▶ **Task statement**
How does the data below read from its first line through the line containing "Rocq strings holding"? Print those lines exactly.

Stored data entries
Local Open Scope string_scope.
Local Open Scope list_scope.
Local Open Scope nat_scope.

(** ** Go preliminaries *)

(** The zero value of a Go type. *)
Class Zero (A : Type) := zero : A.
Global Hint Mode Zero ! : typeclass_instances.

Global Instance string_zero : Zero string := "".
Global Instance int64_zero : Zero Z := 0%Z.
Global Instance bool_zero : Zero bool := false.
Global Instance slice_zero {A} : Zero (list A) := [].
Global Instance map_zero {V} : Zero (gmap string V) := (∅ : gmap string V).

(** [error] values.  The package's sentinel errors are distinct objects
    (compared by identity in Go), [errors_New] builds a fresh error from a
    message, the two [encoding/json] errors are the ones [json.Unmarshal]
    reports, and [TransportError] stands for whatever the HTTP collaborator
    or a body stream reports. *)
Inductive error : Type :=
  | ErrCriticalFile
  | ErrNotPartOfTheme
  | ErrMalformedResponse
  | ErrZipPathRequired
  | ErrInfoWithoutThemeID
  | ErrPublishWithoutThemeID
  | ErrThemeNotFound
  | ErrShopDomainNotFound
  | ErrMissingAssetName
  | ErrThemeNameRequired
  | errors_New (msg : string)
  | SyntaxError
  | UnmarshalTypeError (field : string)
  | TransportError (msg : string).

Global Instance error_eq_dec : EqDecision error.
Proof. solve_decision. Defined.
(** * GPW company scraper: extraction, tab navigation and replace-by-key persistence

    A shallow embedding of [fetch_company_data.py]: the pydantic records, the
    BeautifulSoup extractors, the pandas/SQLite upsert, the scrape log, and the
    per-company task that drives one Playwright page through the tabs.

    Conventions.
    - A Python [str] is a list of code points ([pystr]); identifiers of the
      program text (dict keys, column and table names, CSS selectors) are
      Rocq strings holding the bytes of the source file.
    - BeautifulSoup, pydantic's URL validator and the Playwright page are
      libraries outside the repository: they are interfaces ([Soup],
      [Pydantic], [Env]) and every statement holds for all their
      implementations.
    - The file system and the SQLite store are in-memory values of the
      [world]; they do not fail on their own. The log file is one that
      [save_scrape_log] wrote: a header and rows of a url and a time, the
      time in one of the two prints [to_csv] has for it.
    - [BATCH_SIZE] is 1: the semaphore lets one task run at a time, so the
      tasks run one after the other in the order of the url list, each
      starting when the one before has returned. A task that raises does
      not stop the tasks after it; what those do then is left open, see
      [gathered]. *)

From Stdlib Require Import ZArith NArith List String Ascii Bool Lia.
From stdpp Require Import base option list gmap strings.

Set Warnings "-register-all".
Local Open Scope Z_scope.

▶ **Reply to the exercise**
Local Open Scope string_scope.
Local Open Scope list_scope.
Local Open Scope nat_scope.

(** ** Go preliminaries *)

(** The zero value of a Go type. *)
Class Zero (A : Type) := zero : A.
Global Hint Mode Zero ! : typeclass_instances.

Global Instance string_zero : Zero string := "".
Global Instance int64_zero : Zero Z := 0%Z.
Global Instance bool_zero : Zero bool := false.
Global Instance slice_zero {A} : Zero (list A) := [].
Global Instance map_zero {V} : Zero (gmap string V) := (∅ : gmap string V).

(** [error] values.  The package's sentinel errors are distinct objects
    (compared by identity in Go), [errors_New] builds a fresh error from a
    message, the two [encoding/json] errors are the ones [json.Unmarshal]
    reports, and [TransportError] stands for whatever the HTTP collaborator
    or a body stream reports. *)
Inductive error : Type :=
  | ErrCriticalFile
  | ErrNotPartOfTheme
  | ErrMalformedResponse
  | ErrZipPathRequired
  | ErrInfoWithoutThemeID
  | ErrPublishWithoutThemeID
  | ErrThemeNotFound
  | ErrShopDomainNotFound
  | ErrMissingAssetName
  | ErrThemeNameRequired
  | errors_New (msg : string)
  | SyntaxError
  | UnmarshalTypeError (field : string)
  | TransportError (msg : string).

Global Instance error_eq_dec : EqDecision error.
Proof. solve_decision. Defined.
(** * GPW company scraper: extraction, tab navigation and replace-by-key persistence

    A shallow embedding of [fetch_company_data.py]: the pydantic records, the
    BeautifulSoup extractors, the pandas/SQLite upsert, the scrape log, and the
    per-company task that drives one Playwright page through the tabs.

    Conventions.
    - A Python [str] is a list of code points ([pystr]); identifiers of the
      program text (dict keys, column and table names, CSS selectors) are
      Rocq strings holding the bytes of the source file.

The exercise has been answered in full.